Companion Drug to RU-486 Could Be Dangerous If Not Taken Properly

Researchers in Michigan say misoprostol, the drug most commonly used with RU-486 to induce an abortion, may have dangerous consequences if taken vaginally but is completely safe when taken orally.

Misoprostol, a companion drug to RU-486 that is used during medication abortions, is safe when taken orally but could reduce the body’s immune response when used vaginally, according to a study released Monday by researchers at the University of Michigan.

Vaginal use of the drug may be responsible for the deaths by rare infection of eight women since 2000, the study’s authors said.

Misoprostol is approved by the U.S. Food and Drug Administration to be taken orally along with RU-486 to end an early-term pregnancy. RU-486 stops the pregnancy, while misoprostol allows the uterus to contract and the cervix to dilate so that a woman will expel the embryo. More than a half-million women in the United States have used the two drugs safely since the FDA approved the method in 2000.

But many women have used the drug vaginally, a delivery method the FDA has not evaluated.

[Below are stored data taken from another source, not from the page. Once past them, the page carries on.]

(** Fewer conditional breakpoints or watchpoints. *)
Lemma session_ok_conditionals s l :
  session_ok s -> sublist l (ds_conditional_breakpoints s) ->
  session_ok (set_session_conditionals l (ds_next_conditional_breakpoint_id s) s).
Proof.
  intros [] Hl. constructor; try assumption; cbn.
  - eauto using sublist_Forall.
  - eapply sublist_NoDup; [eassumption | apply fmap_sublist, Hl].
  - eapply ids_sublist; [apply fmap_sublist, Hl | assumption].
Qed.

Lemma session_ok_watchpoints s l :
  session_ok s -> sublist l (ds_watchpoints s) -> session_ok (set_session_watchpoints l (ds_next_watchpoint_id s) s).
Proof.
  intros [] Hl. constructor; try assumption; cbn.
  - eauto using sublist_Forall.
  - eapply sublist_NoDup; [eassumption | apply fmap_sublist, Hl].
  - eapply ids_sublist; [apply fmap_sublist, Hl | assumption].
Qed.

(** Nothing that has been searched for in vain is in the list. *)
Lemma list_find_fresh {A B} (f : A -> B) (P : A -> Prop) `{!forall x, Decision (P x)} l y :
  list_find P l = None -> (forall x, f x = y -> P x) -> y ∉ f <$> l.
Proof.
  intros Hn HP Hin. apply list_elem_of_fmap in Hin as (x & -> & Hx). apply list_find_None in Hn. rewrite Forall_forall in Hn.
  exact (Hn x Hx (HP x eq_refl)).
Qed.

Lemma NoDup_snoc {A} (l : list A) x : NoDup l -> x ∉ l -> NoDup (l ++ [x]).
Proof.
  intros Hl Hx. apply NoDup_app. split; [exact Hl|]. split; [|apply NoDup_singleton].
  intros y Hy E. apply list_elem_of_singleton in E as ->. contradiction.
Qed.

Lemma addBreakpoint_keeps a s : session_ok s -> session_ok (addBreakpoint a s).2.
Proof.
  intros Hs. unfold addBreakpoint. rewrite bind_run, loaded_run by apply (so_loaded _ Hs). unfold lift.
  destruct (validateBreakpointAddress a s) as [[]|e] eqn:E; [|exact Hs]. apply session_ok_breakpoints; [exact Hs|].
  intros x Hx. apply elem_of_union in Hx as [Hx|Hx]; [apply elem_of_singleton in Hx as ->; exact E | exact (so_breakpoints _ Hs x Hx)].
Qed.

Lemma addConditionalBreakpoint_keeps a d s : session_ok s -> session_ok (addConditionalBreakpoint a d s).2.
Proof.
  intros Hs. unfold addConditionalBreakpoint. rewrite bind_run, loaded_run by apply (so_loaded _ Hs). unfold lift.
  destruct (validateBreakpointAddress a s) as [[]|e] eqn:Ea; [|exact Hs]. rewrite bind_Ret.
  destruct (DebugCondition_validateForCPU d (session_cpu s)) as [[]|e] eqn:Ed; [|exact Hs]. rewrite bind_Ret. cbn [mret outcome_ret].
  destruct (list_find _ _) as [[i b]|] eqn:Ef; [exact Hs|]. rewrite bind_run.
  destruct (ds_next_conditional_breakpoint_id s =? UINT64_MAX) eqn:En; [exact Hs|]. apply Z.eqb_neq in En.
  change (session_ok (set_session_conditionals (ds_conditional_breakpoints s
    ++ [{| cb_id := ds_next_conditional_breakpoint_id s; cb_address := a; cb_condition := d |}])
    (u64 (ds_next_conditional_breakpoint_id s + 1)) s)).
  destruct Hs as [L S B T U Bp Cn Cd Ci W Wd Wi]. constructor; try assumption; cbn -[fmap].
  - apply Forall_app. split; [exact Cn | constructor; [split; assumption | constructor]].
  - rewrite fmap_app. apply NoDup_snoc; [exact Cd|]. eapply list_find_fresh; [exact Ef|]. cbn. intros x [= Hx Hy]. auto.
  - rewrite fmap_app. apply ids_snoc; assumption.
Qed.

Lemma addWatchpoint_keeps a n mode s : 0 <= a -> 0 <= n -> session_ok s -> session_ok (addWatchpoint a n mode s).2.
Proof.
  intros Ha Hn Hs. unfold addWatchpoint. rewrite bind_run, loaded_run by apply (so_loaded _ Hs). unfold lift.
  destruct (validateWatchpointRange a n s) as [[]|e] eqn:Er; [|exact Hs]. rewrite bind_Ret. cbn [mret outcome_ret].
  destruct (list_find _ _) as [[i b]|] eqn:Ef; [exact Hs|]. rewrite bind_run.
  destruct (ds_next_watchpoint_id s =? UINT64_MAX) eqn:En; [exact Hs|]. apply Z.eqb_neq in En.
  change (session_ok (set_session_watchpoints (ds_watchpoints s
    ++ [{| wp_id := ds_next_watchpoint_id s; wp_address := a; wp_size := n; wp_mode := mode |}])
    (u64 (ds_next_watchpoint_id s + 1)) s)).
  unfold validateWatchpointRange in Er. cbv zeta in Er. apply throw_if_bind_inv in Er as [H0 Er]. apply throw_if_ret_inv in Er.
  apply orb_false_iff in Er as [_ Er]. rewrite Z.gtb_ltb in Er. apply Z.ltb_ge in Er. apply Z.eqb_neq in H0.
  destruct Hs as [L S B T U Bp Cn Cd Ci W Wd Wi]. constructor; try assumption; cbn -[fmap].
  - apply Forall_app. split; [exact W | constructor; [|constructor]]. cbn. unfold session_state, session_cpu in *. cbn. lia.
  - rewrite fmap_app. apply NoDup_snoc; [exact Wd|]. eapply list_find_fresh; [exact Ef|]. cbn. intros x [= Hx Hy Hz]. auto.
  - rewrite fmap_app. apply ids_snoc; assumption.
Qed.

Lemma loadImage_run image s :
  length (im_initial_registers image) = kRegisterCount ->
  (exists e, DebugSession_loadImage image s = (Throw e, s)) \/
  (exists s', DebugSession_loadImage image s = (Ret tt, s') /\ session_ok s').
Proof.
  intros Hr. unfold DebugSession_loadImage. rewrite bind_run. unfold lift at 1. destruct (image_cpu image) as [c|e] eqn:Ec.
  - right. eexists. split; [reflexivity|]. destruct (image_cpu_inv _ _ Hr Ec) as (Hs & Hb & Ht & _).
    assert (Hids : ids_ok [] 1) by (repeat split; try constructor; cbn; lia || (vm_compute; discriminate)).
    constructor; cbn; try assumption; try reflexivity; try (constructor; fail); try exact Hids.
    + rewrite Ht. constructor.
    + split; [lia | vm_compute; reflexivity].
    + intros a Ha. set_solver.
  - left. eexists. reflexivity.
Qed.

Lemma loaded_registers bytes name image :
  ProcessImageLoader_loadFromBytes bytes name = Ret image -> length (im_initial_registers image) = kRegisterCount.
Proof.
  intros E. unfold ProcessImageLoader_loadFromBytes in E. apply bind_ret_inv in E as (program & _ & E).
  unfold ProcessImageLoader_loadProgram in E. apply bind_ret_inv in E as (md & _ & E). apply bind_ret_inv in E as (u & _ & E).
  destruct (BinaryLoader_loadIntoMemory _ _ _) as [loaded mem]. apply bind_ret_inv in E as (img & _ & E).
  apply throw_if_bind_inv in E as [_ E]. apply bind_ret_inv in E as (u2 & _ & E). injection E as <-. reflexivity.
Qed.

(** The result of a run. *)
Lemma stops_first_keeps checks limit n s r : session_ok s -> stops_first checks limit n s r -> session_ok r.2.
Proof.
  intros Hs (k & _ & _ & Hr). pose proof (after_keeps_session k s Hs) as Hk.
  destruct (first_cause (checks k) (session_after k s)) as [[c|]|e].
  - subst r. apply session_ok_stop, Hk.
  - destruct Hr as [_ ->]. apply session_ok_stop, Hk.
  - subst r. exact Hk.
Qed.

Misoprostol is a synthetic version of a natural prostaglandin called E2. Prostaglandins are compounds that regulate the body’s immune response, and E2 can be a potent suppressor of that response, said Dr. David Aronoff, an infectious disease specialist who led the study.

His immunology lab began its study after the U.S. Centers for Disease Control reported in 2005 on four of the deaths, all of healthy women who died after medication abortions. Another had died as well.

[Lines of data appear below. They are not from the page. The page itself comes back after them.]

(** Assignments to members. *)
Definition set_multi_run (run : Lifecycle H) (s : Session) : Session :=
  Build_MultiProcessDebugSession (ms_options s) run (ms_started s) (ms_runtime_state s) (ms_total_steps s) (ms_selected_pid s) (ms_symbols s)
    (ms_breakpoints s) (ms_conditional_breakpoints s) (ms_next_conditional_breakpoint_id s) (ms_watchpoints s)
    (ms_next_watchpoint_id s) (ms_resume_skip s) (ms_software_interrupts s) (ms_context_switches s)
    (ms_last_stop s).
Definition set_multi_selected (pid : ProcessId) (s : Session) : Session :=
  Build_MultiProcessDebugSession (ms_options s) (ms_run s) (ms_started s) (ms_runtime_state s) (ms_total_steps s) pid (ms_symbols s)
    (ms_breakpoints s) (ms_conditional_breakpoints s) (ms_next_conditional_breakpoint_id s) (ms_watchpoints s)
    (ms_next_watchpoint_id s) (ms_resume_skip s) (ms_software_interrupts s) (ms_context_switches s)
    (ms_last_stop s).
Definition set_multi_symbols (symbols : gmap ProcessId DebugSymbols) (s : Session) : Session :=
  Build_MultiProcessDebugSession (ms_options s) (ms_run s) (ms_started s) (ms_runtime_state s) (ms_total_steps s) (ms_selected_pid s) symbols
    (ms_breakpoints s) (ms_conditional_breakpoints s) (ms_next_conditional_breakpoint_id s) (ms_watchpoints s)
    (ms_next_watchpoint_id s) (ms_resume_skip s) (ms_software_interrupts s) (ms_context_switches s)
    (ms_last_stop s).
Definition set_multi_breakpoints (breakpoints : gset (ProcessId * Z)) (s : Session) : Session :=
  Build_MultiProcessDebugSession (ms_options s) (ms_run s) (ms_started s) (ms_runtime_state s) (ms_total_steps s) (ms_selected_pid s)
    (ms_symbols s) breakpoints (ms_conditional_breakpoints s) (ms_next_conditional_breakpoint_id s)
    (ms_watchpoints s) (ms_next_watchpoint_id s) (ms_resume_skip s) (ms_software_interrupts s)
    (ms_context_switches s) (ms_last_stop s).
Definition set_multi_conditionals (l : list ProcessConditionalBreakpoint) (next : Z) (s : Session) : Session :=
  Build_MultiProcessDebugSession (ms_options s) (ms_run s) (ms_started s) (ms_runtime_state s) (ms_total_steps s) (ms_selected_pid s)
    (ms_symbols s) (ms_breakpoints s) l next (ms_watchpoints s) (ms_next_watchpoint_id s) (ms_resume_skip s)
    (ms_software_interrupts s) (ms_context_switches s) (ms_last_stop s).
Definition set_multi_watchpoints (l : list ProcessMemoryWatchpoint) (next : Z) (s : Session) : Session :=
  Build_MultiProcessDebugSession (ms_options s) (ms_run s) (ms_started s) (ms_runtime_state s) (ms_total_steps s) (ms_selected_pid s)
    (ms_symbols s) (ms_breakpoints s) (ms_conditional_breakpoints s) (ms_next_conditional_breakpoint_id s) l
    next (ms_resume_skip s) (ms_software_interrupts s) (ms_context_switches s) (ms_last_stop s).
Definition set_multi_skip (skip : option (ProcessId * Z)) (s : Session) : Session :=
  Build_MultiProcessDebugSession (ms_options s) (ms_run s) (ms_started s) (ms_runtime_state s) (ms_total_steps s) (ms_selected_pid s)
    (ms_symbols s) (ms_breakpoints s) (ms_conditional_breakpoints s) (ms_next_conditional_breakpoint_id s)
    (ms_watchpoints s) (ms_next_watchpoint_id s) skip (ms_software_interrupts s) (ms_context_switches s)
    (ms_last_stop s).
Definition set_multi_progress (runtimeState : ProcessRuntimeState) (total : Z) (s : Session) : Session :=
  Build_MultiProcessDebugSession (ms_options s) (ms_run s) (ms_started s) runtimeState total (ms_selected_pid s) (ms_symbols s)
    (ms_breakpoints s) (ms_conditional_breakpoints s) (ms_next_conditional_breakpoint_id s) (ms_watchpoints s)
    (ms_next_watchpoint_id s) (ms_resume_skip s) (ms_software_interrupts s) (ms_context_switches s)
    (ms_last_stop s).
Definition set_multi_interrupts (l : list ProcessSoftwareInterruptDebugRecord) (s : Session) : Session :=
  Build_MultiProcessDebugSession (ms_options s) (ms_run s) (ms_started s) (ms_runtime_state s) (ms_total_steps s) (ms_selected_pid s)
    (ms_symbols s) (ms_breakpoints s) (ms_conditional_breakpoints s) (ms_next_conditional_breakpoint_id s)
    (ms_watchpoints s) (ms_next_watchpoint_id s) (ms_resume_skip s) l (ms_context_switches s) (ms_last_stop s).
Definition set_multi_switches (l : list ContextSwitchRecord) (s : Session) : Session :=
  Build_MultiProcessDebugSession (ms_options s) (ms_run s) (ms_started s) (ms_runtime_state s) (ms_total_steps s) (ms_selected_pid s)
    (ms_symbols s) (ms_breakpoints s) (ms_conditional_breakpoints s) (ms_next_conditional_breakpoint_id s)
    (ms_watchpoints s) (ms_next_watchpoint_id s) (ms_resume_skip s) (ms_software_interrupts s) l
    (ms_last_stop s).
Definition set_multi_stop (stop : MultiProcessDebugStop) (s : Session) : Session :=
  Build_MultiProcessDebugSession (ms_options s) (ms_run s) (ms_started s) (ms_runtime_state s) (ms_total_steps s) (ms_selected_pid s)
    (ms_symbols s) (ms_breakpoints s) (ms_conditional_breakpoints s) (ms_next_conditional_breakpoint_id s)
    (ms_watchpoints s) (ms_next_watchpoint_id s) (ms_resume_skip s) (ms_software_interrupts s)
    (ms_context_switches s) stop.

(** A call of the lifecycle on the session's objects. *)
Definition on_run {A} (m : M (Lifecycle H) A) : M Session A := zoom ms_run set_multi_run m.

(** ** Queries *)

Definition requireStarted (s : Session) : outcome unit :=
  throw_if (negb (ms_started s)) (RuntimeError "Multi-process debugger is not started").

(** A [const] member that starts with [requireStarted()]. *)
Definition when_started {A} (f : Session -> outcome A) : M Session A :=
  s ← get; _ ← lift (requireStarted s); lift (f s).

Definition Multi_requireProcess (pid : ProcessId) (s : Session) : outcome ProcessControlBlock :=
  _ ← throw_if (negb (ProcessTable_contains (ms_table s) pid)) (RuntimeError ("Unknown process PID " +:+ pretty pid));
  requireProcess pid (ms_table s).

(** One that goes on with [requireProcess(pid)]. *)
Definition when_process {A} (pid : ProcessId) (f : Session -> outcome A) : M Session A :=
  when_started (fun s => _ ← Multi_requireProcess pid s; f s).

Definition Multi_started (s : Session) : bool := ms_started s.
Definition Multi_quantum (s : Session) : Z := mo_quantum (ms_options s).
Definition Multi_runtimeState := when_started (fun s => mret (ms_runtime_state s)).
Definition Multi_totalSteps := when_started (fun s => mret (ms_total_steps s)).
Definition Multi_runningPid :=
  when_started (fun s => if negb (hasRunningProcess (ms_table s)) then mret 0 else runningProcessId (ms_table s)).
Definition Multi_selectedPid := when_started (fun s => mret (ms_selected_pid s)).
Definition Multi_lastStop := when_started (fun s => mret (ms_last_stop s)).
Definition Multi_preemptionCount := when_started (fun s => mret (tp_preemption_count (ms_preemptive s))).
Definition Multi_schedulerContextSwitchCount := when_started (fun s => mret (tp_context_switch_count (ms_preemptive s))).
Definition Multi_softwareInterrupts := when_started (fun s => mret (ms_software_interrupts s)).
Definition Multi_softwareInterrupts_pid (pid : ProcessId) :=
  when_process pid (fun s => mret (filter (fun r => si_pid r = pid) (ms_software_interrupts s))).
Definition Multi_contextSwitches := when_started (fun s => mret (ms_context_switches s)).
Definition Multi_cpu := when_started (fun s => mret (ms_cpu s)).

Definition Multi_selectProcess (pid : ProcessId) : M Session unit :=
  _ ← when_process pid (fun _ => mret tt);
  modify (set_multi_selected pid).

(** The state of a process: the CPU's for the running one, the saved one for the
    others. *)
Definition Multi_processSnapshot (pid : ProcessId) (s : Session) : outcome ProcessDebugSnapshot :=
  _ ← requireStarted s;
  process ← Multi_requireProcess pid s;
  running ← (if hasRunningProcess (ms_table s) then running ← runningProcessId (ms_table s); mret (running =? pid)
             else mret false);
  current ← (if (running : bool)
             then context ← captureProcessContextSnapshot pid (ms_cpu s); mret (context, memory (state (ms_cpu s)))
             else mret (pcb_context process, as_memory (pcb_address_space process)));
  exit ← (if pcb_has_exit_code process then
            code ← ProcessControlBlock_exitCode process;
            kind ← ProcessControlBlock_terminationKind process;
            message ← ProcessControlBlock_terminationMessage process;
            mret (code, kind, message)
          else mret (0, NormalExit, EmptyString));
  let '(code, kind, message) := exit in
  let has_image := hasExecutableImage (pcb_address_space process) in
  md ← (if has_image then executableMetadata (pcb_address_space process) else mret new_metadata);
  mret {| pd_pid := pid; pd_source_name := md_source_name md; pd_state := pcb_state process;
          pd_context := current.1; pd_memory := current.2;
          pd_has_exit_code := pcb_has_exit_code process; pd_exit_code := code; pd_termination_kind := kind;
          pd_termination_message := message; pd_has_executable_image := has_image; pd_code_base := md_code_base md;
          pd_code_end_exclusive := md_code_end_exclusive md; pd_entry_point := md_entry_point md;
          pd_data_base := md_data_base md; pd_data_size := md_data_size md; pd_running := running |}.

Definition Multi_selectedProcessSnapshot (s : Session) : outcome ProcessDebugSnapshot :=
  _ ← requireStarted s;
  _ ← throw_if (ms_selected_pid s =? 0) (RuntimeError "No process is selected");
  Multi_processSnapshot (ms_selected_pid s) s.

Definition Multi_processSnapshots (s : Session) : outcome (list ProcessDebugSnapshot) :=
  _ ← requireStarted s;
  mapM (fun pid => Multi_processSnapshot pid s) (processIds (ms_table s)).

(** ** Symbols *)

Definition Multi_hasSymbols (pid : ProcessId) : M Session bool :=
  when_process pid (fun s => mret (match ms_symbols s !! pid with
                                   | Some symbols => negb (DebugSymbols_empty symbols)
                                   | None => false
                                   end)).

Definition Multi_symbols (pid : ProcessId) : M Session DebugSymbols :=
  when_process pid (fun s => match ms_symbols s !! pid with
                             | Some symbols => mret symbols
                             | None => throw (RuntimeError ("No debug symbols loaded for PID " +:+ pretty pid))
                             end).

(** [read_text]: the text of a file that can be opened. *)
Definition Multi_loadSymbolsFile (read_text : string -> option string) (pid : ProcessId) (path : string) : M Session unit :=
  symbols ← when_process pid (fun _ => DebugSymbols_readFile path (read_text path));
  modify (fun s => set_multi_symbols (<[pid := symbols]> (ms_symbols s)) s).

"What struck me in those five cases is the women had previously been healthy, then died after taking fairly high doses of synthetic prostaglandin E2, which is misoprostol," Aranoff said.

"Vaginal application seems to be more effective, and women tolerate it better. It became quite popular," he added. "But in Europe they don’t use misoprostol vaginally, and no deaths had been reported there. We wondered if maybe high concentrations of this stable prostaglandin in the vaginal tract might lower a women’s ability to fight bacterial infections."

In animal and cell culture studies, the researchers found that when used vaginally, misoprostol can allow Clostridium sordellii, a normally non-threatening bacterium, to flourish and cause deadly infection. When absorbed through the stomach, however, the drug did not compromise immune defenses or cause illness.

Women rarely harbor the infection vaginally in the first place, Aranoff said, indicating an additional risk factor must exist in order for the infection to occur.

"It needs to be emphasized that the termination of pregnancy with these is drugs very safe," he said. "What our research does is maybe make a safe procedure even safer. These infections are very rare."

When taken orally, misoprostol gets absorbed into the bloodstream and distributed throughout the body. Vaginal use forces the drug to be absorbed initially in the soft tissue, leading to high concentration in one area before the subsequent absorption into the bloodstream.

Misoprostol is occasionally used as an immunosuppressant for organ transplant patients and most commonly as prevention against stomach ulcers by those taking high doses of aspirinlike compounds.

"Those patients show no immunosuppressant problems," Aranoff said. "That further substantiates how safe this drug is when taken by mouth."

In 2006 Planned Parenthood, the nation’s largest provider of abortions, stopped offering misoprostol vaginally as a precaution. The study supports that decision, Aranoff said.

It appears online ahead of print in the Journal of Immunology.